10 Aug, 2018 - 00:08 0 Views
‘Multi-tier exchange rates distort monetary policy’

The Chronicle


Business Reporter
THE emergence of a multi-tier exchange rate on the back of foreign currency shortages has a distorting effect on the country’s monetary policy evidenced by the mismatch between hard currency and unbacked RTGS dollars.

This is contained in a recent banking sector equity research report, which was conducted by IH Securities for the year ended June 2018. According to the study, the distortions in the financial services sector are partly to blame for the rise in inflation, as the country remains a net importer of several finished products.

“The ‘foreign exchange market’ appears to have been segmented into a multi-tier exchange rate system where RTGS dollars to USD trade on a 1-1 basis through the formal banking system with allocations focused mostly on ‘priority 1’ importers of essential goods, whilst outside the banking system, there are various tiers trading at multiple premiums,” said IH Securities.

“Bond notes are traded at a market-driven premium on the parallel market, RTGS dollars are similarly traded at a higher market driven premium,” it added.

The report revealed that premiums also vary depending on the size and cleanliness of bills and on whether the recipient is purchasing hard cash in hand or receiving an off-shore transfer of hard currency. Consequently, this has created a dilemma for foreign investors looking to invest in the country.

Reads the report: “We have observed that portfolio investors have been using fungible stock Old Mutual as a proxy for a perceived exchange rate by measuring the premium to which Old Mutual’s Zimbabwe listing trades in relation to its counterpart listings in South Africa and the UK”.

It added: “Whilst theoretically these investors fall under Priority 1 and should be able to eventually repatriate both profits and dividends on a 1-1 basis in hard currency, we have observed that such payments (portfolio) have been stuck in the queue for repatriation in some instances for as long as 18-24 months”.
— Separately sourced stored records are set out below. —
(* ===== verification/RepoConcur.v ===== *)
(** * The invariant of the database under interleaving

    Every method of the repository preserves the invariant of the database one
    statement at a time, whatever other calls do between its statements: the
    protocol is that rows of queues are never removed and keep identifier and
    key, so that the parent or the queue that was found for a new row is still
    there when the row is stored. *)
From S2P Require Import Prelude GoStrings SqlBuilder Dao Db Pool Upsert QueueRepo QueueInv AppRepo StatusRepo.
From S2P Require Import Repository StatusTheorems FlattenQueues QueueTheorems RepoInv.

Section concurrent.
Context `{EnvLaws}.

(** ** The protocol *)
Definition queues_grow (w w' : world) : Prop :=
  (w_uuids w ≤ w_uuids w')%nat ∧
  ∀ r, r ∈ t_queues (w_db w) → ∃ r', r' ∈ t_queues (w_db w') ∧ q_id r' = q_id r ∧ queue_key r' = queue_key r.

#[export] Instance queues_grow_preorder : PreOrder queues_grow.
Proof.
  split; [intros w; split; [lia|]; eauto|]. intros w1 w2 w3 [Hu12 H12] [Hu23 H23]. split; [lia|].
  intros r Hr. destruct (H12 r Hr) as (r2 & Hr2 & Hid2 & Hk2). destruct (H23 r2 Hr2) as (r3 & Hr3 & Hid3 & Hk3).
  exists r3. split; [done|]. split; congruence.
Qed.

Section links.
(** How much is known of the parent links; it depends on how [AddQueues] is
    called. *)
Context (lk : links).
Notation repo_wf := (repo_wf_at (l := lk)).

#[local] Instance repo_protocol : Protocol := {|
  inv g := repo_wf (ow g);
  rely _ g g' := queues_grow (ow g) (ow g');
  guar _ g g' := queues_grow (ow g) (ow g');
|}.

#[local] Instance repo_protocol_laws : ProtocolLaws repo_protocol.
Proof.
  split.
  - intros t. split; [intros g; cbn; reflexivity|]. intros g1 g2 g3. cbn. apply transitivity.
  - done.
  - intros t g g' Hi Hdb [Hu _] _. cbn in *. split.
    + apply (repo_wf_status (ow g)); try done; try (by rewrite Hdb).
      * eapply upsert_wf_mono; [|exact Hu|apply (rwf_nodes _ Hi)]. by rewrite Hdb.
      * eapply upsert_wf_mono; [|exact Hu|apply (rwf_partitions _ Hi)]. by rewrite Hdb.
      * rewrite Hdb. apply (rwf_utils _ Hi).
      * rewrite Hdb. apply (rwf_history _ Hi).
    + split; [done|]. rewrite Hdb. eauto.
Qed.

(** The tables change and the rest of the world is as before. *)
Lemma tick_queues_only d w :
  repo_wf w → rows_wf_at (l := lk) (w_uuids w) (t_queues d) → queues_only (w_db w) d →
  repo_wf (tick d w) ∧ queues_grow w (tick d w).
Proof.
  intros Hwf Hq Honly. split; [by apply (repo_wf_queues w)|]. split; [done|]. apply Honly.
Qed.

Lemma tick_status d w :
  repo_wf w → t_queues d = t_queues (w_db w) → repo_wf (tick d w) → repo_wf (tick d w) ∧ queues_grow w (tick d w).
Proof. intros _ Hq Hwf. split; [done|]. split; [done|]. cbn. rewrite Hq. eauto. Qed.

(** What a call knows between its actions: the number of an identifier that was
    drawn, and rows of queues. *)
Definition known_queue (w : world) (id : string) (k : string * string) : Prop :=
  ∃ r, r ∈ t_queues (w_db w) ∧ q_id r = id ∧ queue_key r = k.

Lemma known_queue_grow w w' id k : queues_grow w w' → known_queue w id k → known_queue w' id k.
Proof. intros [_ Hg] (r & Hr & <- & <-). destruct (Hg r Hr) as (r' & ? & ? & ?). by exists r'. Qed.

Lemma known_queue_index w id k : repo_wf w → known_queue w id k → ∃ n, (n < w_uuids w)%nat ∧ id = env_uuid n.
Proof.
  intros Hwf (r & Hr & <- & _). destruct (wf_issued _ _ (rwf_queues _ Hwf) r Hr) as (n & Hn & ->). by exists n.
Qed.

(** The parent of a row to be stored: a row, and one of the partition. *)
Definition parent_known (partition : string) (pid : option string) (w : world) : Prop :=
  ∀ p, pid = Some p → match lk with
                      | AnyLinks => True
                      | OlderParents => ∃ k, known_queue w p k
                      | PartitionParents => ∃ n, known_queue w p (partition, n)
                      end.

Lemma parent_known_grow partition pid w w' : queues_grow w w' → parent_known partition pid w → parent_known partition pid w'.
Proof.
  intros Hg Hp p Hpid. specialize (Hp p Hpid). destruct lk; [done|..];
    destruct Hp as [k Hk]; exists k; by eapply known_queue_grow.
Qed.

Lemma parent_known_found partition n id w : known_queue w id (partition, n) → parent_known partition (Some id) w.
Proof. intros Hk p [= <-]. destruct lk; eauto. Qed.

Lemma parent_known_partition partition partition' pid w :
  (lk = PartitionParents → partition' = partition) → parent_known partition pid w → parent_known partition' pid w.
Proof. intros Hpart Hp p Hpid. specialize (Hp p Hpid). destruct lk; [done..|]. by rewrite Hpart. Qed.

(** ... and the identifier for it: drawn after that of the parent. *)
Definition row_ready (partition : string) (pid : option string) (k : nat) (w : world) : Prop :=
  (k < w_uuids w)%nat ∧ parent_known partition pid w ∧ (lk ≠ AnyLinks → ∀ p, pid = Some p → older p (env_uuid k)).

Lemma row_ready_grow partition pid k w w' : queues_grow w w' → row_ready partition pid k w → row_ready partition pid k w'.
Proof.
  intros Hg (Hk & Hp & Ho). split; [destruct Hg; lia|]. split; [by eapply parent_known_grow|done].
Qed.

Lemma row_ready_drawn partition pid w w' :
  repo_wf w → parent_known partition pid w → queues_grow w w' → (w_uuids w < w_uuids w')%nat →
  row_ready partition pid (w_uuids w) w'.
Proof.
  intros Hwf Hp Hg Hlt. split; [done|]. split; [by eapply parent_known_grow|]. intros Hl p Hpid.
  assert (∃ k, known_queue w p k) as [key Hn] by (specialize (Hp p Hpid); destruct lk; naive_solver).
  destruct (known_queue_index _ _ _ Hwf Hn) as (j & Hj & ->). by exists j, (w_uuids w).
Qed.

Lemma row_ready_parent partition pid k w r :
  row_ready partition pid k w → q_id r = env_uuid k → q_parent_id r = pid → q_partition r = partition →
  parent_older lk (t_queues (w_db w)) r.
Proof.
  intros (_ & Hp & Ho) Hid Hpid Hpart p Hpp. rewrite Hpid in Hpp. specialize (Hp p Hpp). destruct lk; cbn; [done|..];
    destruct Hp as (n & r' & Hr' & Hid' & Hk'); exists r'; (split_and!; [done|done|..]); rewrite ?Hid; try by apply Ho.
  rewrite Hpart. by injection Hk'.
Qed.

(** ** Statements *)
Lemma upsert_queue_stmt_ok q pid k now w u d :
  repo_wf w → row_ready (Partition q) pid k w →
  upsert_queue_stmt (queue_row (env_uuid k) pid now q) (w_db w) = Ok (u, d) → repo_wf (tick d w) ∧ queues_grow w (tick d w).
Proof.
  intros Hwf Hk. unfold upsert_queue_stmt. destruct (queue_check _); [done|].
  destruct (upsert_row _ _ _ _ _) as [t'|] eqn:Hup; [|done]. intros [= <- <-].
  apply tick_queues_only; [done|..]; cbn [t_queues set_queues].
  - eapply (rows_wf_upsert_at _ k); [| | | |exact Hup]; [apply (rwf_queues _ Hwf)|apply Hk|done|]. by eapply row_ready_parent.
  - unfold upsert_row in Hup.
    destruct (update_key _ _ _ _) as [t''|] eqn:Hu; [injection Hup as <-; by eapply queues_only_update|].
    unfold insert_row in Hup. case_decide; [done|]. injection Hup as <-. apply queues_only_app.
Qed.

Lemma upsert_app_stmt_ok a id k w u d :
  repo_wf w → known_queue w id (AppPartition a, AppQueueName a) → (k < w_uuids w)%nat →
  upsert_app_stmt (env_uuid k) (Some id) a (w_db w) = Ok (u, d) → repo_wf (tick d w) ∧ queues_grow w (tick d w).
Proof.
  intros Hwf (q & Hq & Hid & Hkey) Hk. unfold upsert_app_stmt.
  destruct (upsert_row _ _ _ _ _) as [t'|] eqn:Hup; [|done]. intros [= <- <-]. apply tick_status; [done|done|].
  apply (repo_wf_apps w); [done| |done|done]. cbn. rewrite <- Hid in Hup.
  eapply (apps_wf_upsert_at _ k); [| | | |exact Hup]; [apply (rwf_apps _ Hwf)|done..].
Qed.

Section calls.
Context (t : nat).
According to the report, the Old Mutual Implied Rate is often used as a proxy to track the real exchange rate between Zimbabwe electronic dollars and the US dollar and ultimately to ascertain a ‘real’ value on their portfolios.

IH Securities also observed a surge in foreign investors switching out of the 4th quarter of 2017 repatriation queue to acquire Old Mutual (OML) shares before disposing of those shares in South Africa or London as a way of indirectly repatriating funds.

“Interestingly the sellers of OML were predominantly local retail investors  speculating on the premium earned when doing the reverse trade; acquiring OML shares on the JSE or LSE to dispose of on the ZSE,” said the report.